Assigned task: Could you print exactly the lines of the listing below, starting at the line that has "program headers at [o1] and [o2]. *)" and ending at the line that has "Record places_ok bl", and only those lines?

Extracted information:
+++

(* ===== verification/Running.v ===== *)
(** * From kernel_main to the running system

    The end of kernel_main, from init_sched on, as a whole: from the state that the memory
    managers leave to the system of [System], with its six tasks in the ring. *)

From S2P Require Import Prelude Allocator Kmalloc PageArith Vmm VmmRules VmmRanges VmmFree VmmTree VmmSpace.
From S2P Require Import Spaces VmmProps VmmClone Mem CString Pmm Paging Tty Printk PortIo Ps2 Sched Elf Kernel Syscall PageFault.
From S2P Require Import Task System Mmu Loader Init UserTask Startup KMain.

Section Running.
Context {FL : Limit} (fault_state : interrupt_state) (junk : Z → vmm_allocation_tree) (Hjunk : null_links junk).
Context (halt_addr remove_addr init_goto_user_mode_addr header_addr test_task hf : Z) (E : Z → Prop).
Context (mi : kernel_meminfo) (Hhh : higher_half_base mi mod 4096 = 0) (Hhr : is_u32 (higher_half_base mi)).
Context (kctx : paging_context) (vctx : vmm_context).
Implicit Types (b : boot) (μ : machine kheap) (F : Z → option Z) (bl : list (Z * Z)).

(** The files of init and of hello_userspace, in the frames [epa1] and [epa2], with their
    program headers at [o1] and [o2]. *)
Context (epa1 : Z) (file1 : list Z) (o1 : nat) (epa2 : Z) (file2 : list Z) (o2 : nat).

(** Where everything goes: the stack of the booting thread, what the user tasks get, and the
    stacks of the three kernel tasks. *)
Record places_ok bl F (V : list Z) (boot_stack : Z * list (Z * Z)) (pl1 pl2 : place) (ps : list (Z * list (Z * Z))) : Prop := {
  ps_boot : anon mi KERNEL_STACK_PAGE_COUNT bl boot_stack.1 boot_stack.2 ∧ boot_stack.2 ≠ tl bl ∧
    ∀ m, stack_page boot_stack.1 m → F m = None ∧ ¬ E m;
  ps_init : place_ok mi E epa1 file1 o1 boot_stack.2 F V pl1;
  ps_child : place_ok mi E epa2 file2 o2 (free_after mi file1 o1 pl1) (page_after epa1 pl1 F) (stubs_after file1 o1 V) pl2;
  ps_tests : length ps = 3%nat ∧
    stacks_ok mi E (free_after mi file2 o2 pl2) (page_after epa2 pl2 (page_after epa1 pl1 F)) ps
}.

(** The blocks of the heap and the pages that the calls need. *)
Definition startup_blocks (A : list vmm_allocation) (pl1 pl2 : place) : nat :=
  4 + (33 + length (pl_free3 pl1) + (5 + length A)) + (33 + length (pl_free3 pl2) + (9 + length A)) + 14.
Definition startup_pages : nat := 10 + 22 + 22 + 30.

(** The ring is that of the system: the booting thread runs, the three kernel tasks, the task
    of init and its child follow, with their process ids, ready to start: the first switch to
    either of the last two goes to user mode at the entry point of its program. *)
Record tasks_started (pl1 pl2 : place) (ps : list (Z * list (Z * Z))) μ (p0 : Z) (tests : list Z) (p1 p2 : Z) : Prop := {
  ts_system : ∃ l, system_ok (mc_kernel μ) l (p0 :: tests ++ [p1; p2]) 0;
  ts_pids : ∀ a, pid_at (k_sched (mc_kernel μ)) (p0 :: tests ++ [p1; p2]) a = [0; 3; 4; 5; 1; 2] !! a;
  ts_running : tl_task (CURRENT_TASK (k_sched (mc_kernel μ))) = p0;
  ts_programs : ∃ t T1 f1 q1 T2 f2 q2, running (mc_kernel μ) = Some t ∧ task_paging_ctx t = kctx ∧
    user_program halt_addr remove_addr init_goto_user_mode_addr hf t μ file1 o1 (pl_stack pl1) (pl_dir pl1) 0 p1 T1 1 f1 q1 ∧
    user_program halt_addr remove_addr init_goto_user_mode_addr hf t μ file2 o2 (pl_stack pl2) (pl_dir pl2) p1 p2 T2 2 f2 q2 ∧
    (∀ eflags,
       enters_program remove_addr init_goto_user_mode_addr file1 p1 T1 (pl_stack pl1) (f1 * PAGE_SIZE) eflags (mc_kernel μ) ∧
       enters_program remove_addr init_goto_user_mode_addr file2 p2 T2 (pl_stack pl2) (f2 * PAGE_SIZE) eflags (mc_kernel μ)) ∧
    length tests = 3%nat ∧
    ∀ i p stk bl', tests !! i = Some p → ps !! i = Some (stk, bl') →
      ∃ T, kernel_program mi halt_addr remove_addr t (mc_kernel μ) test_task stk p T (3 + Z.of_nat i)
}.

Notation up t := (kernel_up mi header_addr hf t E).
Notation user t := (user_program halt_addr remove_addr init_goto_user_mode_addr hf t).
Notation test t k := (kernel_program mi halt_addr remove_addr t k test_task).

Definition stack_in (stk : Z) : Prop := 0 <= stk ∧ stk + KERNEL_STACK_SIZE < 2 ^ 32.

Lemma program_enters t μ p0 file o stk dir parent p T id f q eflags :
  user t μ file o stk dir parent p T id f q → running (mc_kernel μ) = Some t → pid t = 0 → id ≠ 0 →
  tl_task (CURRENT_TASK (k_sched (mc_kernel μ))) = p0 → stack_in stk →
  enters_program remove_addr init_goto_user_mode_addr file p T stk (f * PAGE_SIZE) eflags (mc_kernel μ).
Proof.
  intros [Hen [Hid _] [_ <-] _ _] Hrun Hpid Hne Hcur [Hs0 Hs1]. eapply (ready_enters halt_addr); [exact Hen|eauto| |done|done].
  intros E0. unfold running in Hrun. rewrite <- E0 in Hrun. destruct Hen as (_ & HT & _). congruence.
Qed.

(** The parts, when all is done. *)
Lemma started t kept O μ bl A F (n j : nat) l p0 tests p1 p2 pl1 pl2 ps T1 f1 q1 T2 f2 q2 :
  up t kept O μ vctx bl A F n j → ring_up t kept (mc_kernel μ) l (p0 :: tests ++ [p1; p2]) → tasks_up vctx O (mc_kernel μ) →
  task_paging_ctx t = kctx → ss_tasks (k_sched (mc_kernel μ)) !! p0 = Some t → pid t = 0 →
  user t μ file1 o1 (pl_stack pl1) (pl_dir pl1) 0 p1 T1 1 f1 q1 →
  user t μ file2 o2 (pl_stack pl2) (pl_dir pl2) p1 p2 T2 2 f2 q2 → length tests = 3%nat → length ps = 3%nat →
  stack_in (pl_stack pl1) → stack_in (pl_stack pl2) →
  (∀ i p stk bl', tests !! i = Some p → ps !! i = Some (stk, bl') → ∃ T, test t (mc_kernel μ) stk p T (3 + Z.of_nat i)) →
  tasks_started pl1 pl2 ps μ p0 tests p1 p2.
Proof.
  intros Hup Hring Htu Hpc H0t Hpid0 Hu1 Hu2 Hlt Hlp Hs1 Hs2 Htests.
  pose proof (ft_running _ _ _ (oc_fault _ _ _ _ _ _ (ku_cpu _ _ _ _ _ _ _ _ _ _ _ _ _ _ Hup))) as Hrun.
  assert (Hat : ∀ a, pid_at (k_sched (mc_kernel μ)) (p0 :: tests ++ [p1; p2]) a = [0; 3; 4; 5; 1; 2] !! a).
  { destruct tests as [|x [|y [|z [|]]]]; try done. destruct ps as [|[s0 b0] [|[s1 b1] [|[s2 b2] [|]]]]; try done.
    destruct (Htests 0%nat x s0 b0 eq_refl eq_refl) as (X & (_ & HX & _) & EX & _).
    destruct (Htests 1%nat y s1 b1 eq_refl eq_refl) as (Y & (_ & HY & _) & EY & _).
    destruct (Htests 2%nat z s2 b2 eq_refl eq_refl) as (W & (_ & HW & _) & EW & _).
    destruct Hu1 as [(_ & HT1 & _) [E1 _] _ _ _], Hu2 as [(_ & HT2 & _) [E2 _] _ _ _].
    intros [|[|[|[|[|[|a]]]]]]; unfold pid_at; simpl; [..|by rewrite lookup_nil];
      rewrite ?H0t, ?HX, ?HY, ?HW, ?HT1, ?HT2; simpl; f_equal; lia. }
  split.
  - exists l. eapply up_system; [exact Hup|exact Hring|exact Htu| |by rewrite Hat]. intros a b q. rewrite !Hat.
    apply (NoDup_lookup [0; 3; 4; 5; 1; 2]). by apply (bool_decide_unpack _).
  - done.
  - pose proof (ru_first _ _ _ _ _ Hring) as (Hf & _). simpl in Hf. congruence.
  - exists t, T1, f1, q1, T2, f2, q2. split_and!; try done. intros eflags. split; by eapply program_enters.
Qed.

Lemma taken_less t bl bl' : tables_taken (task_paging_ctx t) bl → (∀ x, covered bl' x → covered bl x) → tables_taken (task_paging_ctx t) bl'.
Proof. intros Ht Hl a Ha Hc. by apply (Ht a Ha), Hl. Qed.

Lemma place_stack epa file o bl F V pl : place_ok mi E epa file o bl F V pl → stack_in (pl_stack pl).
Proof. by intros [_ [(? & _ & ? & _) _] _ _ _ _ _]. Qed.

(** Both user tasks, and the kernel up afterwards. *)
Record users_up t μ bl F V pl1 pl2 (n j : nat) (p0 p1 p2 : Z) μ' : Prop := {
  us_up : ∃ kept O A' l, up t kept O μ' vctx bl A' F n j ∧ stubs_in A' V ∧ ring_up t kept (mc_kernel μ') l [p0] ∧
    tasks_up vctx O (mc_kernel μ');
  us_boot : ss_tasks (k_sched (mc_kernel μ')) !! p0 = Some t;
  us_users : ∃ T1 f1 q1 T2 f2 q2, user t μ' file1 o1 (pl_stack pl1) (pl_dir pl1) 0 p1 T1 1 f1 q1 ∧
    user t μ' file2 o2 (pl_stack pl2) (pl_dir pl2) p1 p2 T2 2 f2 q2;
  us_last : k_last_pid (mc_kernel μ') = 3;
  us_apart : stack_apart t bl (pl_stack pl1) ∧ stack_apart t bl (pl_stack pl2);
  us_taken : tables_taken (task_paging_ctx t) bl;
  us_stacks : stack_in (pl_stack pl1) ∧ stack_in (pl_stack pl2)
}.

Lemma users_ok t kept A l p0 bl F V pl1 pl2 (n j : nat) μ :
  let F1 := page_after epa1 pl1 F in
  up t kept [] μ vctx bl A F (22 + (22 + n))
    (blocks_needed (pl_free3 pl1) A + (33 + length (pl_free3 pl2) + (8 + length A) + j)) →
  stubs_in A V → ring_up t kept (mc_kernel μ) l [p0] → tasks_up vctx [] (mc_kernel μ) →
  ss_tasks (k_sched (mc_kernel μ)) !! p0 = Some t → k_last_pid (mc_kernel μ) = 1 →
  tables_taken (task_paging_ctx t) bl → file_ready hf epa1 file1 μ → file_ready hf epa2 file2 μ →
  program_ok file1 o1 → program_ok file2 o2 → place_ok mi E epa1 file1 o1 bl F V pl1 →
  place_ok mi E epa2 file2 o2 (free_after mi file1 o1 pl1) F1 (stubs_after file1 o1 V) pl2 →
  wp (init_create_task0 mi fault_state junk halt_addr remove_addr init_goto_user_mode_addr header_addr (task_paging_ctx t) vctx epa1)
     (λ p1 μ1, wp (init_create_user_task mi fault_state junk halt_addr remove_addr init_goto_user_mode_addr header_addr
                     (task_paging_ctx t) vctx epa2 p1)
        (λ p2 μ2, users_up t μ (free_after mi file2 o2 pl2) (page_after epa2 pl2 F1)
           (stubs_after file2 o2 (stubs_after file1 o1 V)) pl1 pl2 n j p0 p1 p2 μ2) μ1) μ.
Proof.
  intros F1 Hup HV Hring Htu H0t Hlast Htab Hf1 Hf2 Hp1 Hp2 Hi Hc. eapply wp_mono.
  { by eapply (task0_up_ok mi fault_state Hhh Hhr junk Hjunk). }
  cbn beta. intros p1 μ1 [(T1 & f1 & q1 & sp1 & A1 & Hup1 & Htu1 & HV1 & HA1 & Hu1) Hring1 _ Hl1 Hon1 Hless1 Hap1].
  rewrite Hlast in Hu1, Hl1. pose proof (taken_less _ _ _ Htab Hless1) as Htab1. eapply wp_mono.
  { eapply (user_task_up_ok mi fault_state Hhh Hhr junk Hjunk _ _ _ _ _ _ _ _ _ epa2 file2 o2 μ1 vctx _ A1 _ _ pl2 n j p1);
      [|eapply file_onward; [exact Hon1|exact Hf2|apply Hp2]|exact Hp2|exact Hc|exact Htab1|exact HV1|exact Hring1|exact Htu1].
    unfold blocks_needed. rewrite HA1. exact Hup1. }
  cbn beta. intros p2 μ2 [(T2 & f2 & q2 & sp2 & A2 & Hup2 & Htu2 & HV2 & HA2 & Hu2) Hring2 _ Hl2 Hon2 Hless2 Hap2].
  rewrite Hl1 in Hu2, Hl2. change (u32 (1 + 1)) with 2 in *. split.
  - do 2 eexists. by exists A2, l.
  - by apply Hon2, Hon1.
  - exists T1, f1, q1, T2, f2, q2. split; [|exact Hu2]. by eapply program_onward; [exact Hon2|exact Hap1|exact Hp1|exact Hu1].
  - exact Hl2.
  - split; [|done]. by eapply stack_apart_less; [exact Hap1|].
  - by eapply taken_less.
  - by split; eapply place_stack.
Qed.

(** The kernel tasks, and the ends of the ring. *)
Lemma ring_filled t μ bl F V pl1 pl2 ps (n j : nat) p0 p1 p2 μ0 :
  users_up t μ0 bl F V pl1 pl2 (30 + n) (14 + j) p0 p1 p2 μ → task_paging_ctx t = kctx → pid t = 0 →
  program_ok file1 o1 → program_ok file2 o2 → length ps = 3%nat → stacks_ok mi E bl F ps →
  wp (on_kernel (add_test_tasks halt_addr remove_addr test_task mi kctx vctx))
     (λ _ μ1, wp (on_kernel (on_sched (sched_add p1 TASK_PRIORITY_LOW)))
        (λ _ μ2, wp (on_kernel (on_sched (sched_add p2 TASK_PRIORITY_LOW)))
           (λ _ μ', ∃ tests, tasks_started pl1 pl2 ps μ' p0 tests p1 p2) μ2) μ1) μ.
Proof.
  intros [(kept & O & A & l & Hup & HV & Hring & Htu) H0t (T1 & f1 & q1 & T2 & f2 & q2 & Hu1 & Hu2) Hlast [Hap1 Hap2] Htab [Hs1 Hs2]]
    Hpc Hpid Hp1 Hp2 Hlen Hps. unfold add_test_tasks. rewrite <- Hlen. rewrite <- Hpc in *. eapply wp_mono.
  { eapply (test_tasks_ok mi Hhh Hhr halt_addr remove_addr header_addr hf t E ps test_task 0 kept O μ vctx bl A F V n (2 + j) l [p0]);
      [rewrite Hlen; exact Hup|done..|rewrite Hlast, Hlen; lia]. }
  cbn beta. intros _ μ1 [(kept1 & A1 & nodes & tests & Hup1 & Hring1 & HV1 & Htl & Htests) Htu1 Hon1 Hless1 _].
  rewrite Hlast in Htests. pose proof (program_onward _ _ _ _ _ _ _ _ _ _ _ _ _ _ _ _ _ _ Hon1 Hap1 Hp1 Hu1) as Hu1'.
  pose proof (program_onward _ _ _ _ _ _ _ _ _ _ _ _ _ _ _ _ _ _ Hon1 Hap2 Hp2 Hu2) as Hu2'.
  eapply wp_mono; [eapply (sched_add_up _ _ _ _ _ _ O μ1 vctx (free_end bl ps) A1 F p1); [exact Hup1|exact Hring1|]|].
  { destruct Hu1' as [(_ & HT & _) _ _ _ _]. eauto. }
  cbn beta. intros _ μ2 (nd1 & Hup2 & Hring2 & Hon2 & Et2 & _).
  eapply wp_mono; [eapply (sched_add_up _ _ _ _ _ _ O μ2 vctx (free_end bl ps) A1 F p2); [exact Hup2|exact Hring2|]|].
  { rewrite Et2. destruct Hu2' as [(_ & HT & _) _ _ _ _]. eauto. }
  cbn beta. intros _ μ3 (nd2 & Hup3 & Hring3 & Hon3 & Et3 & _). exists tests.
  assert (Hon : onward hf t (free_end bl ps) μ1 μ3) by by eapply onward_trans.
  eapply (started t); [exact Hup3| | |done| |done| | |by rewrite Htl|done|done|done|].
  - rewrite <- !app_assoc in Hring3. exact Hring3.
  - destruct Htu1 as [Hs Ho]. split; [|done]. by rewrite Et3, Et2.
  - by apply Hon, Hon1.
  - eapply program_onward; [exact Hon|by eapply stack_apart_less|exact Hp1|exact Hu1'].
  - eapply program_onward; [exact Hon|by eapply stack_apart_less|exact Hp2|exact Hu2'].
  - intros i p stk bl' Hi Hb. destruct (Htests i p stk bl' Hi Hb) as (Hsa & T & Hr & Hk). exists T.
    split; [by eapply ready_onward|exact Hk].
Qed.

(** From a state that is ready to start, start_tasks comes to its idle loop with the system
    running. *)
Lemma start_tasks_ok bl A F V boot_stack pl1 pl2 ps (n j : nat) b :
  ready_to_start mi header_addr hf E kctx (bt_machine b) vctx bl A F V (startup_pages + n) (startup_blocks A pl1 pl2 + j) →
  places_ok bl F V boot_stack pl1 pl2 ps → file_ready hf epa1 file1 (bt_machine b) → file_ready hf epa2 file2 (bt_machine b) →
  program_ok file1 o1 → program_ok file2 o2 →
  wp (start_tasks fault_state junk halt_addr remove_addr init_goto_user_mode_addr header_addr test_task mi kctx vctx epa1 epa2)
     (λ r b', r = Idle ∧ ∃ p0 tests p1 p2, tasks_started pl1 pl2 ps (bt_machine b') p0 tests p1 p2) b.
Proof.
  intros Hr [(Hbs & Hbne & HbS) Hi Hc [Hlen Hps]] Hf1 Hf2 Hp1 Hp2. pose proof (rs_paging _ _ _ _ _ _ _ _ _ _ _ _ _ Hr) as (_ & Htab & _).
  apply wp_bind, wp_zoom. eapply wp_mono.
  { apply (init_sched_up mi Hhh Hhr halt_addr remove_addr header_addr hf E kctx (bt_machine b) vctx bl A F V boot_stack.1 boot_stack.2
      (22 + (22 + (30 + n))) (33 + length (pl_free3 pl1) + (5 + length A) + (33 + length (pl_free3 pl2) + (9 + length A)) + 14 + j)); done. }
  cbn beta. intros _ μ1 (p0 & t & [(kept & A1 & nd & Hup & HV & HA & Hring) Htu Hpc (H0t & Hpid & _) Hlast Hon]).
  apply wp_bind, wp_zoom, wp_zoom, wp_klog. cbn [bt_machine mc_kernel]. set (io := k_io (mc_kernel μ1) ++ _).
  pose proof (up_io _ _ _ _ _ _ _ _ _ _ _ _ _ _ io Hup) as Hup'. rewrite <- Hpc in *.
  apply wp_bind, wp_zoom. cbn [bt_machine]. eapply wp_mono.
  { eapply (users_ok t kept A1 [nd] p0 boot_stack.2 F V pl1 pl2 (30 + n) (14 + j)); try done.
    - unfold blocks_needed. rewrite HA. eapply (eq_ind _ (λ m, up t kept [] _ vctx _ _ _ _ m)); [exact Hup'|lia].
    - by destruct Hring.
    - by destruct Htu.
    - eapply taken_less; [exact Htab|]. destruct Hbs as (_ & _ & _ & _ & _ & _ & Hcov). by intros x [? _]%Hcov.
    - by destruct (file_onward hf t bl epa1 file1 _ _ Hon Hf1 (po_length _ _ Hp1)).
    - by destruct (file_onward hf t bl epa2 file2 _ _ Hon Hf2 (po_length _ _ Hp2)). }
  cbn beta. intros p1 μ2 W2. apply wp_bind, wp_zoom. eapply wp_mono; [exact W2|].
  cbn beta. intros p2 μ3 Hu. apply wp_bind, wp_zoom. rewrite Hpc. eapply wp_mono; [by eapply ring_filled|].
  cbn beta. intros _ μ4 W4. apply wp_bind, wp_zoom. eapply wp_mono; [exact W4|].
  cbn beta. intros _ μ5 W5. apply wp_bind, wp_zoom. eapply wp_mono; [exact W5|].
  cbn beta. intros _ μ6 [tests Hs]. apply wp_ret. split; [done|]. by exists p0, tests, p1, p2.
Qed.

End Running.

+++

Task response:
    program headers at [o1] and [o2]. *)
Context (epa1 : Z) (file1 : list Z) (o1 : nat) (epa2 : Z) (file2 : list Z) (o2 : nat).

(** Where everything goes: the stack of the booting thread, what the user tasks get, and the
    stacks of the three kernel tasks. *)
Record places_ok bl F (V : list Z) (boot_stack : Z * list (Z * Z)) (pl1 pl2 : place) (ps : list (Z * list (Z * Z))) : Prop := {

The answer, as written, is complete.